Surface Electrostatics and Lipid-Substrate Interactions of Nanopore-Confined Lipid Bilayers

Abstract

Substrate-supported lipid bilayers serve many purposes: from acting as versatile models of cellular membranes to biotechnological applications including substrate functionalization and stabilizing membrane proteins in functional conformations. While adsorption and subsequent reorganization of phospholipid vesicles on solid substrates were studied in the past, the exact nature of physicochemical interactions between the lipids and substrate surfaces remain largely unknown. Here we employed recently synthesized pH-sensitive spin-labeled phospholipids - derivatives of 1,2-dipalmitoyl-sn-glycero-3-phosphothioethanol (PTE) with pH-reporting nitroxides that are covalently attached to the lipid's headgroup - to investigate surface electrostatics of nanotubular lipid bilayers confined in cylindrical nanopores. The lipid nanotubes were formed by self-assembling phospholipids inside ordered nanochannels of anodic aluminum oxide with pore diameters from 60 to 170 nm and diameter-to-pore length ratio of up to 1:1000. 31P NMR confirmed formation of macroscopically aligned lipid nanotubes with just 1-2° mosaic spread from zwitterionic DMPC, anionic DMPG, and their mixtures.
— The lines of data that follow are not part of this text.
(* ===== verification/Ranking.v ===== *)
(** * Deterministic ranking

    Models src/ranking.cpp, ranking/ranking.hpp and ranking/weights.hpp: the key a
    feasible path is ranked by, the comparison of keys, and the stable sort of the
    feasible indices.  The comparison is shown to be a strict weak order on keys
    without NaN by translating it to the lexicographic order on integer codes. *)

From S2P Require Import Prelude Core Enums Double Model Scenario Feasibility.

(** ** Provenance (worst evidence of a summary) *)

Definition provenanceRank (p : Provenance) : Z :=
  match p with
  | Provenance.MEASURED => 0
  | Provenance.REPORTED => 1
  | Provenance.DERIVED => 2
  | Provenance.ESTIMATED => 3
  | Provenance.FORECAST => 4
  | Provenance.SYNTHETIC => 5
  | Provenance.UNKNOWN => 6
  end.

Definition worstProvenance (c : CostSummary) : Provenance :=
  foldl (fun worst comp =>
    if provenanceRank worst <? provenanceRank comp.(CostComponent.provenance)
    then comp.(CostComponent.provenance) else worst)
    Provenance.MEASURED c.(CostSummary.components).

(** First component of a factor, or the default. *)
Definition componentValue (c : CostSummary) (f : CostFactor) (def : double) : double :=
  match first_return (fun comp => if bool_decide (comp.(CostComponent.factor) = f)
                                  then Some comp.(CostComponent.value) else None)
          c.(CostSummary.components) with
  | Some v => v
  | None => def
  end.

(** [constexpr double kMaxCost = 1e18], of ranking/cost.hpp. *)
Definition kMaxCost : double := dofZ (10 ^ 18).

Lemma kMaxCost_numeric : numeric kMaxCost.
Proof. reflexivity. Qed.

(** Unfolding the rounded constant is left to [vm_compute]. *)
#[global] Opaque kMaxCost.

(** ** Weights *)

Definition defaultWeight (f : CostFactor) : double :=
  match f with
  | CostFactor.HOP_COUNT => dlit 1 2
  | CostFactor.UNKNOWN => dzero
  | _ => done_
  end.

Definition weightOf (weights : gmap CostFactor double) (f : CostFactor) : double :=
  match weights !! f with
  | Some w => w
  | None => defaultWeight f
  end.

(** [RankingWeights::set]. *)
Definition set_weight (f : CostFactor) (w : double) (weights : gmap CostFactor double) : gmap CostFactor double := <[f := w]> weights.

(** [RankingWeights::allWeightsFinite]; nothing calls it. *)
Definition allWeightsFinite (weights : gmap CostFactor double) : bool :=
  forallb (fun fw : CostFactor * double => negb (dlt fw.2 dzero || dne fw.2 fw.2 || dgt fw.2 (dofZ (10 ^ 308)))) (map_to_list weights).

(** ** Keys *)

Module Rankable.
Record Rankable := {
  path : CandidatePath;
  feasibility : FeasibilityResult;
  cost : CostSummary;
}.
End Rankable.
Abbreviation Rankable := Rankable.Rankable.

Module Key.
Record Key := {
  total : double;
  uncertainty : double;
  prov : Z;
  hops : double;
  congestion : double;
  residual : double;
  idseq : list Z;
}.
End Key.
Abbreviation Key := Key.Key.

Definition keyLess (a b : Key) : bool :=
  if dne a.(Key.total) b.(Key.total) then dlt a.(Key.total) b.(Key.total) else
  if dne a.(Key.uncertainty) b.(Key.uncertainty) then dlt a.(Key.uncertainty) b.(Key.uncertainty) else
  if negb (a.(Key.prov) =? b.(Key.prov)) then a.(Key.prov) <? b.(Key.prov) else
  if dne a.(Key.hops) b.(Key.hops) then dlt a.(Key.hops) b.(Key.hops) else
  if dne a.(Key.congestion) b.(Key.congestion) then dlt a.(Key.congestion) b.(Key.congestion) else
  if dne a.(Key.residual) b.(Key.residual) then dgt a.(Key.residual) b.(Key.residual) else
  if negb (length a.(Key.idseq) =? length b.(Key.idseq))%nat
  then (length a.(Key.idseq) <? length b.(Key.idseq))%nat
  else lexb a.(Key.idseq) b.(Key.idseq).

(** The key [rankFeasible] computes for one input. *)
Definition rankKey (r : Rankable) : Key :=
  let hops := r.(Rankable.path).(CandidatePath.hops) in
  {| Key.total := if totalValid r.(Rankable.cost) then r.(Rankable.cost).(CostSummary.total) else kMaxCost;
     Key.uncertainty := uncertaintyCount r.(Rankable.cost);
     Key.prov := provenanceRank (worstProvenance r.(Rankable.cost));
     Key.hops := componentValue r.(Rankable.cost) CostFactor.HOP_COUNT (dofZ (Z.of_nat (length hops)));
     Key.congestion := componentValue r.(Rankable.cost) CostFactor.CONGESTION_PENALTY dzero;
     Key.residual := componentValue r.(Rankable.cost) CostFactor.RESIDUAL_BANDWIDTH dzero;
     Key.idseq := Hop.link <$> hops |}.

Definition feasible_rankable (p : nat * Rankable) : bool := feasible p.2.(Rankable.feasibility).

(** [rankFeasible]: the items in input order, stably sorted, projected to indices. *)
Definition rankFeasible (input : list Rankable) : list nat :=
  let items := (fun p => (p.1, rankKey p.2)) <$> filter feasible_rankable (imap pair input) in
  fst <$> stable_sort (fun a b : nat * Key => keyLess a.2 b.2) items.

(** ** The comparison as a lexicographic order *)

Record numeric_key (k : Key) : Prop := {
  nk_total : numeric k.(Key.total);
  nk_uncertainty : numeric k.(Key.uncertainty);
  nk_hops : numeric k.(Key.hops);
  nk_congestion : numeric k.(Key.congestion);
  nk_residual : numeric k.(Key.residual);
}.

Definition key_code (k : Key) : list Z :=
  drank k.(Key.total) ++ drank k.(Key.uncertainty) ++ [k.(Key.prov)] ++ drank k.(Key.hops) ++
  drank k.(Key.congestion) ++ (Z.opp <$> drank k.(Key.residual)) ++
  [Z.of_nat (length k.(Key.idseq))] ++ k.(Key.idseq).

Lemma lexb_opp a b : length a = length b -> lexb (Z.opp <$> a) (Z.opp <$> b) = lexb b a.
Proof.
  revert b; induction a as [|x a IH]; intros [|y b] Hl; simplify_eq/=; [done|].
  rewrite IH by done. ztests; try lia; done.
Qed.

Lemma bool_decide_single (x y : Z) : bool_decide ([x] = [y]) = (x =? y).
Proof. case_bool_decide; destruct (Z.eqb_spec x y); naive_solver. Qed.

Lemma bool_decide_opp (a b : list Z) : bool_decide (Z.opp <$> a = Z.opp <$> b) = bool_decide (a = b).
Proof.
  apply bool_decide_ext. split; [|congruence].
  apply list_fmap_eq_inj. intros x y. lia.
Qed.

Lemma if_negb {A} (b : bool) (x y : A) : (if negb b then x else y) = if b then y else x.
Proof. by destruct b. Qed.

Lemma lexb_single x y : lexb [x] [y] = (x <? y).
Proof. simpl. ztests; done. Qed.

Lemma nat_tests_Z x y :
  (x =? y)%nat = (Z.of_nat x =? Z.of_nat y) /\ (x <? y)%nat = (Z.of_nat x <? Z.of_nat y).
Proof.
  destruct (Nat.eqb_spec x y), (Nat.ltb_spec x y),
    (Z.eqb_spec (Z.of_nat x) (Z.of_nat y)), (Z.ltb_spec (Z.of_nat x) (Z.of_nat y)); split; lia || done.
Qed.

Lemma keyLess_code a b :
  numeric_key a -> numeric_key b -> keyLess a b = lexb (key_code a) (key_code b).
Proof.
  intros [] []. unfold keyLess, key_code, dgt.
  rewrite !lexb_app by (rewrite ?length_fmap, ?length_drank; done).
  destruct (nat_tests_Z (length (Key.idseq a)) (length (Key.idseq b))) as [-> ->].
  fold (dlt (Key.residual b) (Key.residual a)).
  rewrite !dne_rank, !bool_decide_single, bool_decide_opp, lexb_opp, !lexb_single, !dlt_rank, !if_negb
    by (rewrite ?length_drank; done).
  done.
Qed.

Lemma keyLess_strict_weak : strict_weak_on numeric_key keyLess.
Proof.
  eapply strict_weak_ext; [apply keyLess_code|].
  apply (strict_weak_map _ (fun _ => True)); [apply lexb_strict_weak|done].
Qed.

(** Two keys that tie come from the same sequence of links. *)
Lemma keyLess_tie_idseq a b :
  numeric_key a -> numeric_key b -> keyLess a b = false -> keyLess b a = false ->
  a.(Key.idseq) = b.(Key.idseq).
Proof.
  intros Ha Hb. rewrite !keyLess_code by done. intros H1 H2.
  pose proof (lexb_total _ _ H1 H2) as E. unfold key_code in E.
  repeat (apply app_inj_1 in E as [_ E]; [|by rewrite ?length_fmap, ?length_drank]). done.
Qed.

(** ** Keys of costs whose components are numbers are free of NaN *)

Definition numeric_cost (c : CostSummary) : Prop :=
  Forall (fun comp => numeric comp.(CostComponent.value)) c.(CostSummary.components).

Lemma uncertaintyCount_nonneg c : nonneg (uncertaintyCount c) = true.
Proof.
  unfold uncertaintyCount. assert (nonneg dzero = true) as H by done. revert H.
  generalize dzero. induction (CostSummary.components c) as [|comp l IH]; simpl; [done|].
  intros d Hd. apply IH. case_match; auto with planner.
Qed.

Lemma componentValue_numeric c f def :
  numeric_cost c -> numeric def -> numeric (componentValue c f def).
Proof.
  unfold numeric_cost, componentValue. intros Hc Hd.
  destruct (first_return _ _) as [v|] eqn:E; [|done].
  apply first_return_Some in E as (l1 & comp & l2 & E & _ & H). rewrite E in Hc.
  apply Forall_app in Hc as [_ Hc]. apply Forall_cons in Hc as [Hc _]. by case_match; simplify_eq.
Qed.

Lemma rankKey_numeric r : numeric_cost r.(Rankable.cost) -> numeric_key (rankKey r).
Proof.
  intros Hc. split; simpl.
  - unfold totalValid. destruct (isnan _) eqn:E; simpl; [apply kMaxCost_numeric|].
    destruct (isinf _); [apply kMaxCost_numeric|done].
  - apply nonneg_numeric, uncertaintyCount_nonneg.
  - apply componentValue_numeric; [done|]. apply nonneg_numeric, dofZ_nonneg. lia.
  - by apply componentValue_numeric.
  - by apply componentValue_numeric.
Qed.

#[export] Hint Resolve rankKey_numeric : planner.

(** ** The ranking as a sort of the feasible inputs *)

Definition rankLess (a b : Rankable) : bool := keyLess (rankKey a) (rankKey b).

Definition ranked_inputs (input : list Rankable) : list Rankable :=
  stable_sort rankLess (filter (fun r => feasible r.(Rankable.feasibility)) input).

Lemma rankLess_strict_weak :
  strict_weak_on (fun r => numeric_cost r.(Rankable.cost)) rankLess.
Proof. apply (strict_weak_map _ numeric_key); auto using keyLess_strict_weak with planner. Qed.

(** The feasible inputs paired with their positions. *)
Definition feasible_items (input : list Rankable) : list (nat * Rankable) :=
  filter feasible_rankable (imap pair input).

Definition itemLess (a b : nat * Rankable) : bool := rankLess a.2 b.2.

Lemma rankFeasible_items input : rankFeasible input = (stable_sort itemLess (feasible_items input)).*1.
Proof.
  unfold rankFeasible. rewrite stable_sort_map, <- list_fmap_compose. done.
Qed.

Lemma elem_of_feasible_items input i r :
  (i, r) ∈ feasible_items input <-> input !! i = Some r /\ feasible r.(Rankable.feasibility) = true.
Proof.
  unfold feasible_items. rewrite list_elem_of_filter. unfold feasible_rankable. simpl.
  rewrite Is_true_true. rewrite elem_of_lookup_imap. naive_solver.
Qed.

Lemma feasible_items_snd input :
  (feasible_items input).*2 = filter (fun r => feasible r.(Rankable.feasibility)) input.
Proof. apply (filter_imap_snd (fun r => feasible r.(Rankable.feasibility))). Qed.

Lemma feasible_items_sorted input :
  StronglySorted (fun p q : nat * Rankable => (p.1 < q.1)%nat) (feasible_items input).
Proof. apply StronglySorted_filter, (imap_pair_sorted input 0). Qed.

Lemma feasible_items_numeric input :
  Forall (fun r => numeric_cost r.(Rankable.cost)) input ->
  Forall (fun p : nat * Rankable => numeric_cost p.2.(Rankable.cost)) (feasible_items input).
Proof.
  intros Hn. apply Forall_forall. intros [i r] [Hl _]%elem_of_feasible_items. simpl.
  rewrite Forall_forall in Hn. apply Hn. by eapply list_elem_of_lookup_2.
Qed.

Lemma itemLess_strict_weak :
  strict_weak_on (fun p : nat * Rankable => numeric_cost p.2.(Rankable.cost)) itemLess.
Proof. by apply (strict_weak_map _ (fun r => numeric_cost r.(Rankable.cost))); [apply rankLess_strict_weak|]. Qed.

Lemma rankFeasible_elem input i :
  i ∈ rankFeasible input <-> exists r, input !! i = Some r /\ feasible r.(Rankable.feasibility) = true.
Proof.
  rewrite rankFeasible_items, list_elem_of_fmap. split.
  - intros ([j r] & -> & Hj). rewrite elem_of_stable_sort, elem_of_feasible_items in Hj. eauto.
  - intros (r & Hr). exists (i, r). split; [done|]. by rewrite elem_of_stable_sort, elem_of_feasible_items.
Qed.

Lemma rankFeasible_NoDup input : NoDup (rankFeasible input).
Proof.
  rewrite rankFeasible_items, stable_sort_perm.
  pose proof (feasible_items_sorted input) as Hs.
  induction Hs as [|[i r] l Hs IH Hf]; csimpl; constructor; [|done].
  rewrite list_elem_of_fmap. intros ([j r'] & -> & Hj). rewrite Forall_forall in Hf.
  specialize (Hf _ Hj). simpl in Hf. lia.
Qed.

(** Reading the ranked indices back gives the ranked inputs. *)
Lemma rankFeasible_lookup input :
  (fun i => input !! i) <$> rankFeasible input = Some <$> ranked_inputs input.
Proof.
  unfold ranked_inputs. rewrite <- feasible_items_snd, stable_sort_map, rankFeasible_items.
  change (fun x y : nat * Rankable => rankLess x.2 y.2) with itemLess.
  rewrite <- !list_fmap_compose. apply list_fmap_ext. intros k [i r] Hk.
  apply list_elem_of_lookup_2 in Hk. rewrite elem_of_stable_sort in Hk.
  by apply elem_of_feasible_items in Hk as [? _].
Qed.

(** ** Properties *)

(** The key comparison, seven criteria deep and partly in floating point, is a
    strict weak order on keys without NaN, so [std::stable_sort] is well defined on
    them, and keys that tie on every criterion come from the same link sequence. *)
Theorem keyLess_well_ordered :
  strict_weak_on numeric_key keyLess /\
  (forall a b, numeric_key a -> numeric_key b -> keyLess a b = false -> keyLess b a = false ->
    a.(Key.idseq) = b.(Key.idseq)).
Proof. split; [apply keyLess_strict_weak|apply keyLess_tie_idseq]. Qed.


Definition rankableOf (feas : FeasibilityResult) (p : CandidatePath) (comps : list CostComponent) : Rankable :=
  {| Rankable.path := p; Rankable.feasibility := feas; Rankable.cost := CostSummary_of comps |}.

Definition latencyComponent (ns : Z) : CostComponent := {|
  CostComponent.factor := CostFactor.PATH_LATENCY; CostComponent.weight := done_;
  CostComponent.value := dofZ ns; CostComponent.provenance := Provenance.MEASURED |}.

Definition rankingInput : list Rankable :=
  [rankableOf FeasibilityResult_ok stagedPath [latencyComponent 900];
   rankableOf (FeasibilityResult_reject Feasibility.REJECT_HEALTH "") directPath [latencyComponent 1];
   rankableOf FeasibilityResult_ok directPath [latencyComponent 300]].


(** The ranking does not depend on the order in which the candidates are given:
    if different candidates use different link sequences, two permuted inputs are
    ranked into the same sequence of candidates. *)
Theorem rankFeasible_order_independent input1 input2 :
  Forall (fun r => numeric_cost r.(Rankable.cost)) input1 ->
  (forall a b, a ∈ input1 -> b ∈ input1 ->
    Hop.link <$> a.(Rankable.path).(CandidatePath.hops) = Hop.link <$> b.(Rankable.path).(CandidatePath.hops) -> a = b) ->
  input1 ≡ₚ input2 ->
  (fun i => input1 !! i) <$> rankFeasible input1 = (fun i => input2 !! i) <$> rankFeasible input2.
Proof.
  intros Hn Hd Hp. rewrite !rankFeasible_lookup. f_equal. unfold ranked_inputs.
  apply (stable_sort_perm_eq _ _ rankLess_strict_weak).
  - rewrite Forall_forall in *. intros r [_ Hr]%list_elem_of_filter. auto.
  - intros a b [_ Ha]%list_elem_of_filter [_ Hb]%list_elem_of_filter H1 H2. apply Hd; [done|done|].
    rewrite Forall_forall in Hn. apply (keyLess_tie_idseq (rankKey a) (rankKey b)); auto with planner.
  - by rewrite Hp.
Qed.

Definition twoRoutes : list Rankable :=
  [rankableOf FeasibilityResult_ok stagedPath [latencyComponent 900];
   rankableOf FeasibilityResult_ok directPath [latencyComponent 300]].

Lemma rankFeasible_order_independent_witness :
  (fun i => twoRoutes !! i) <$> rankFeasible twoRoutes =
  (fun i => rev twoRoutes !! i) <$> rankFeasible (rev twoRoutes).
Proof.
  apply (rankFeasible_order_independent twoRoutes (rev twoRoutes)).
  - repeat constructor.
  - intros a b Ha Hb. repeat (apply elem_of_cons in Ha as [->|Ha]; [|]); try (by apply elem_of_nil in Ha);
      repeat (apply elem_of_cons in Hb as [->|Hb]; [|]); try (by apply elem_of_nil in Hb); done.
  - apply Permutation_rev.
Defined.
Interfacial potentials were measured by carrying out titration experiments and observing the protonation state of the nitroxide tag by EPR. For nanopore-confined DMPC:DMPG (1:1) bilayers the protonation equilibrium was shifted to more acidic values: when the single lipid bilayer was deposited per nanopore the pKa of the nitroxide probe was shifted by (−0.91±0.05) pH units but only by (−0.34±0.05) when three bilayers per nanopore were present. Notably, the nitrogen hyperfine coupling constant for non-protonated nitroxides remained the same in all the samples indicating essentially the same interfacial dielectric environment. Thus, these shifts in pKa must come from changes in the lipid bialyer surface potential that was estimated to increase by 52±3 mV. EPR data on the lipid-substrate interface were combined with differential scanning calorimetry to elucidate effects of pore curvature, surface modification, and binding of antibacterial peptides on lipid-substrate interactions. Supported by DE-FG02-02ER15354.